02/01/2021

VinteVinte - 174 (I-IV)

© Shoeiga 

 


174.

 

A MINHA É ESTA

& ELA MOVE-SE

 

Coimbra, segunda-feira, 26 de Outubro de 2020

Coimbra, terça-feira, 27 de Outubro de 2020

(a partir da 3.ª estrofe da parte VIII)



I

Marília:

Andam por cá às cambalhotas com o orçamento-geral-do-estado.
Fazem eles bem – que eles é que o ganham, como diz o povoléu.
O dia é menos baço, o meio-dia nasce iluminado.
O Gato não usa roupa, formosamente de pêlo ao léu.

Cecília:

No televisor, um careca, especialista de algo comezinho,
tergiversa periquitamente sobre urgências indeclináveis.
Tem caspa nas sobrancelhas e até no bigodinho.
Orgulho da família, está na TV por instantes inolvidáveis.

Ercília:

Que me dizes do orçamento? E do especialista careca?
Quê? Não ligas pêva? Estás-te nas maiores baldas?
Imagina-me o careca aquando usava fraldas:
será que se augurava já tal erudito d’estaleca?

II

Galeria que sobrepassa os dias do silente quotidiano.
Refiro-me a nomes-obras que cessar não cessam.
À indiferente natura se re-uniram, nada lhes é dano.
Em as minhas horas ledoras todavia recomeçam.

Diz-se que neva já na serrana Estrela portuguesa.
Há anos fundos que a ela não subo a ser alto.
Nem quantos sei, muitos são pois com certeza.
Recordo extática comoção, muita beleza, sobressalto.

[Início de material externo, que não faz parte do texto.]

Lemma app_inv_step a cs a' cs' w pc :
  app_inv a cs w pc → app_step (a, cs) (a', cs') → ∃ w' pc', app_inv a' cs' w' pc'.
Proof.
  intros Hinv Hstep. inversion Hstep as [? ? m pushed q Hm Hok Hp|? ? popped m q Hm Hp|
    ? ? ? fuel now Hf Ht|? ? ? Ht|? ? ? Ht|? ?]; subst.
  - destruct Hinv as [Hlog Hx He Hr Hpast Hdr Hfl Hcode]. exists w, pc. split; try done.
    eapply (exchange_inv_step env 1 Henv ltac:(lia)); [exact Hx|]. by eapply sys_receive.
  - destruct Hinv as [Hlog Hx He Hr Hpast Hdr Hfl Hcode]. exists w, pc. split; try done.
    eapply (exchange_inv_step env 1 Henv ltac:(lia)); [exact Hx|]. by eapply sys_send.
  - exists w, pc. by eapply app_inv_engine.
  - exists w, pc. by eapply app_inv_publisher.
  - by eapply app_inv_recorder.
  - exists w, pc. by apply app_inv_main.
Qed.
End Threads.

(** ** Claims *)

Section Claims.
Context {QI QO QM QC : Type}.
Context `{BI : BoundedQueue QI InboundMessage} `{BO : BoundedQueue QO OutboundMessage}.
Context `{BM : BoundedQueue QM MarketDataEvent} `{BC : BoundedQueue QC EventCaptureMessage}.
Context (env : QO → QO).

Lemma app_inv_start qi qo (qm : QM) qc spill room a :
  bq_rep qi 0 [] → bq_rep qo 0 [] → bq_rep qc 0 [] →
  app_start qi qo qm qc (Some (open_log spill room)) = inr a →
  app_inv a [] (open_log spill room) RecorderLoop.
Proof.
  intros Hi Ho Hc [= <-]. split; try done.
  apply (exchange_inv_started qi qo qc (Some (new_feed 64, qm)) spill room Hi Ho Hc).
Qed.

Lemma app_inv_reachable x y :
  consumer_runs env → rtc (app_step env) x y →
  ∀ w pc, app_inv x.1 x.2 w pc → ∃ w' pc', app_inv y.1 y.2 w' pc'.
Proof.
  intros Henv. induction 1 as [x|[a cs] [a' cs'] z Hstep _ IH]; intros w pc Hinv; [by eauto|].
  destruct (app_inv_step env Henv a cs a' cs' w pc Hinv Hstep) as (w' & pc' & Hinv').
  by apply (IH w' pc').
Qed.

(** What the replay program prints for the log of a run. *)
Definition replay_report (n : nat) (b : OrderBook) : Process :=
  mkProcess 0 ("Replayed " +:+ pretty (Z.of_nat n) +:+ " commands; state digest: 0x" +:+
               hex (state_digest b) +:+ nl) EmptyString.

(** C13. Exit code 0 means a complete log: when the exchange was started with
    an event log and [run_gateway] returns 0 after fewer than 2^64 accepted
    commands, with a gateway that takes a reply whenever the engine waits for
    room ([consumer_runs]), whatever the clients sent, however
    the threads were scheduled, whenever the stream emptied its buffer and
    wherever the signal fell, the stream buffer is empty (so closing the stream
    writes nothing more), the file holds exactly the accepted commands, and the
    replay program run on it exits with 0 and reports their number and the
    digest of the engine's last book. *)
Theorem clean_exit_log_complete qi qo (qm : QM) qc spill room a0 a cs program path :
  consumer_runs env → bq_rep qi 0 [] → bq_rep qo 0 [] → bq_rep qc 0 [] →
  app_start qi qo qm qc (Some (open_log spill room)) = inr a0 →
  rtc (app_step env) (a0, []) (a, cs) → ap_main a = MainReturned 0 →
  Z.of_nat (length cs) < 2 ^ 64 →
  ∃ w pc, ap_log a = Some (w, pc) ∧ os_buffer w = [] ∧ os_device w = log_image cs ∧
    accepted_run empty_book cs (book_ (sv_engine (ap_service a))) ∧
    replay_main (λ _, Some (os_device w)) [program; path] =
      Val (replay_report (length cs) (book_ (sv_engine (ap_service a)))).
Proof.
  intros Henv Hi Ho Hc Hstart Hr Hm Hlen.
  destruct (app_inv_reachable _ _ Henv Hr _ _ (app_inv_start _ _ _ _ _ _ _ Hi Ho Hc Hstart))
    as (w & pc & [Hlog Hx _ Hrec _ Hdr Hfl Hcode]). cbn [fst snd] in *.
  exists w, pc. split; [done|]. specialize (Hcode 0 Hm). rewrite Hm in Hrec. specialize (Hrec I).
  destruct Hx as (_ & Hrun & (f & q & n & queued & d & Hc' & Hrep & Hd & Hle & Hl)).
  cbn [xc_service xc_writer xc_accepted] in *. unfold exit_code in Hcode. rewrite Hlog, Hc' in Hcode.
  cbn [capture_metrics ecm_dropped_commands] in Hcode.
  destruct (Z.eqb_spec (dropped_commands_ f) 0) as [Hd0|]; [|done]. cbn [negb orb] in Hcode.
  unfold writer_good in Hcode. destruct (os_good w) eqn:Hg; [|done].
  destruct (Hdr Hrec eq_refl Hlen f q Hc' Hd0) as (n' & Hrep').
  rewrite Hd0, wrap_small in Hd by lia. destruct (Hl ltac:(lia)) as (size & logged & Heq & Hst).
  specialize (Hfl Hrec eq_refl). revert Hst. unfold stream. rewrite Hg, Hfl, app_nil_r. intros [Hb _].
  assert (queued = []) as ->.
  { destruct queued as [|c queued]; [done|]. exfalso.
    destruct (bq_pop_ok _ _ _ _ default_message Hrep) as (? & H1 & _).
    destruct (bq_pop_empty _ _ default_message Hrep') as (? & H2 & _). congruence. }
  rewrite app_nil_r in Heq. subst logged. split_and!; [done..|].
  unfold replay_main. change ([program; path] !! 1%nat) with (Some path).
  rewrite bool_decide_eq_true_2 by done. cbn [negb deref_opt].
  by rewrite bind_Val, Hb, (replay_log_image _ _ Hrun Hlen), bind_Val.
Qed.

(** The engine can no longer answer. *)
Definition stuck (a : @app QI QO QM QC) : Prop :=
  ap_main a = MainJoinEngine ∧ ap_engine a = EngineBusy ∧
  (∃ m inb out, core_ok (ap_service a) (m :: inb) out ∧ in_command m ≠ monostate) ∧
  ∃ n l, bq_rep (sv_outbound (ap_service a)) n l ∧ length l = bq_capacity (Q:=QO).

Lemma stuck_step a cs a' cs' : stuck a → app_step env (a, cs) (a', cs') → stuck a'.
Proof.
  intros Hst Hstep. pose proof Hst as (Hm & He & (m & inb & out & Hcore & Hne) & n & l & Ho & Hl).
  inversion Hstep as [? ? m' pushed q Hm' Hok Hp|? ? popped m' q Hm' Hp|
    ? ? ? fuel now Hf Ht|? ? ? Ht|? ? ? Ht|? ?]; subst; [congruence|congruence|..].
  - unfold engine_turn in Ht. rewrite He, Hm in Ht. cbn [consumer] in Ht.
    by rewrite (process_one_hangs fuel now _ m inb out n l Hcore Hne Ho Hl) in Ht.
  - unfold publisher_turn in Ht. destruct (ap_publisher a); [|by injection Ht as <-].
    rewrite Hm in Ht. cbn [publisher_stop_requested] in Ht.
    destruct (sv_market (ap_service a)) as [[f q]|]; [|by injection Ht as <-].
    apply bind_Val_inv in Ht as ([[r b] q'] & _ & Ht). injection Ht as <-.
    split_and!; try done; [|by eexists _, _]. exists m, inb, out. destruct Hcore. by split.
  - assert (∀ s w pc err, core_ok s (m :: inb) out → sv_outbound s = sv_outbound (ap_service a) →
      stuck (with_recorder s w pc err a)) as Hrec.
    { intros s w pc err Hs Hso. split_and!; try done; [by eexists _, _, _|].
      cbn [with_recorder ap_service]. rewrite Hso. by eexists _, _. }
    unfold recorder_turn in Ht. destruct (ap_log a) as [[w pc]|]; [|by injection Ht as <-].
    destruct (sv_capture (ap_service a)) as [[f q]|]; [|by injection Ht as <-].
    assert (∀ q : QC, core_ok (mkService (sv_engine (ap_service a)) (sv_inbound (ap_service a))
      (sv_outbound (ap_service a)) (sv_market (ap_service a)) (Some (f, q))) (m :: inb) out) as Hdr
      by (intros q0; destruct Hcore; by split).
    destruct pc; [destruct (_ && _)| |by injection Ht as <-].
    + apply bind_Val_inv in Ht as ([[r q'] w'] & _ & Ht). injection Ht as <-. apply Hrec; [apply Hdr|done].
    + injection Ht as <-. apply Hrec; [exact Hcore|done].
    + apply bind_Val_inv in Ht as ([[more q'] w'] & _ & Ht).
      destruct more; injection Ht as <-; (apply Hrec; [apply Hdr|done]).
  - unfold main_turn. by rewrite Hm, He.
Qed.

(** C39. The shutdown can hang: after the signal nobody takes replies from the
    outbound queue, so when it is full and a command is still queued the engine
    thread spins for ever in [push_outbound], the join of the engine thread
    waits for ever and [run_gateway] returns in no continuation. *)
Theorem shutdown_hangs a cs a' cs' :
  stuck a → rtc (app_step env) (a, cs) (a', cs') →
  ap_main a' = MainJoinEngine ∧ ap_engine a' = EngineBusy.
Proof.
  intros Hst Hr. assert (∀ x y, rtc (app_step env) x y → stuck x.1 → stuck y.1) as H.
  { induction 1 as [|[? ?] [? ?] ? Hstep _ IH]; [done|]. intros Hs. apply IH. by eapply stuck_step. }
  destruct (H _ _ Hr Hst) as (? & ? & _). done.
Qed.
End Claims.

(** ** Witnesses *)

(** A gateway that takes one reply whenever the engine yields. *)
Definition take_front {Q} `{BQ : BoundedQueue Q OutboundMessage} (q : Q) : Q :=
  (value_of (bq_pop default_outbound q) (false, default_outbound, q)).2.

Lemma take_front_runs {Q} `{BQ : BoundedQueue Q OutboundMessage} :
  (0 < bq_capacity (Q:=Q))%nat → consumer_runs (take_front (Q:=Q)).
Proof.
  intros Hcap. split; [done|]. intros q n l Hrep. unfold take_front. destruct l as [|m l].
  - destruct (bq_pop_empty _ _ default_outbound Hrep) as (q' & -> & Hrep'). by exists 0%nat.
  - destruct (bq_pop_ok _ _ _ _ default_outbound Hrep) as (q' & -> & Hrep'). exists 1%nat.
    split; [done|lia].
Qed.

(** The queues of the program, with an outbound queue of two places. *)
Definition small_outbound : BoundedQueue (BoundedSPSCQueue.Queue OutboundMessage) OutboundMessage :=
  spsc_bounded_queue 2 (λ m, m) eq_refl.

#[local] Existing Instance inbound_queue.
#[local] Existing Instance small_outbound.
#[local] Existing Instance capture_queue.
#[local] Existing Instance md_queue.

Definition small_out : BoundedSPSCQueue.Queue OutboundMessage :=
  BoundedSPSCQueue.new_queue 2 default_outbound.

Definition run_log : ofstream := open_log demo_spill 1000.
Definition run_service := mkService new_engine empty_in small_out (Some (new_feed 64, md_empty))
  (Some (new_capture_feed, empty_cap)).
Definition run0 := mkApp run_service new_market_data_book (Some (run_log, RecorderLoop)) MainRun
  EngineLoop PublisherLoop EmptyString.

Lemma run0_start : app_start empty_in small_out md_empty empty_cap (Some run_log) = inr run0.
Proof. done. Qed.

Notation run_app := (@app (BoundedSPSCQueue.Queue InboundMessage)
  (BoundedSPSCQueue.Queue OutboundMessage) (BoundedSPSCQueue.Queue MarketDataEvent)
  (BoundedSPSCQueue.Queue EventCaptureMessage)).

Definition receive (m : InboundMessage) (a : run_app) : run_app :=
  with_service (with_inbound
    (value_of (bq_push m (sv_inbound (ap_service a))) (false, sv_inbound (ap_service a))).2
    (ap_service a)) a.
Definition engine (a : run_app) : run_app := value_of (engine_turn take_front 1 2000 a) a.
Definition recorder (a : run_app) : run_app := value_of (recorder_turn a) a.
Definition publisher (a : run_app) : run_app := value_of (publisher_turn a) a.

(** One order, then the signal: the engine is done before it sees the request,
    the recorder drains and flushes, the publisher stops. *)
Definition run1 := receive demo_inbound1 run0.
Definition run2 := engine run1.
Definition run3 := engine run2.
Definition run4 := engine run3.
Definition run5 := main_turn run4.
Definition run6 := engine run5.
Definition run7 := main_turn run6.
Definition run8 := recorder run7.
Definition run9 := recorder run8.
Definition run10 := recorder run9.
Definition run11 := main_turn run10.
Definition run12 := publisher run11.
Definition run13 := main_turn run12.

Adormeci ontem depois de folhear o Montaigne sensato.
Não chegou aos sessenta, no entanto ’inda é figura.
Tuteou leitura & escrita, assisado & cordato.
Deixou dessas obras tão mais fundas quão mais altura.

III

Ateneus d’antigamente ora há muito extintos,
morreram os fundadores, morreram os continuadores,
a própria cidade d’antanho é morta já,
é da natura do tempo não prantear o que for.

Recolho os derradeiros sinais dessa antiguidade,
mal me não faz, aqui uma lápide comemorativa,
ali um pórtico esgalhado, ratos & corujas,
passam os japoneses em rebanho panfotográfico. 

Pouquíssimo resta, em sobras, de tais obras.
Nova geração nova antiguidade se forjará.
A minha é esta.

Outra não ensejo.
Viro à esquerda, não, não era por aqui.
Não era nem a ser voltará.

    IV

    De ontem para hoje, mais 27 mortes atribuídas à pandemia em curso. E quase 2500 novos casos. No estrangeiro (a começar por Espanha), muito mais mortos, muitos mais casos. Estranha, inabitável idade esta.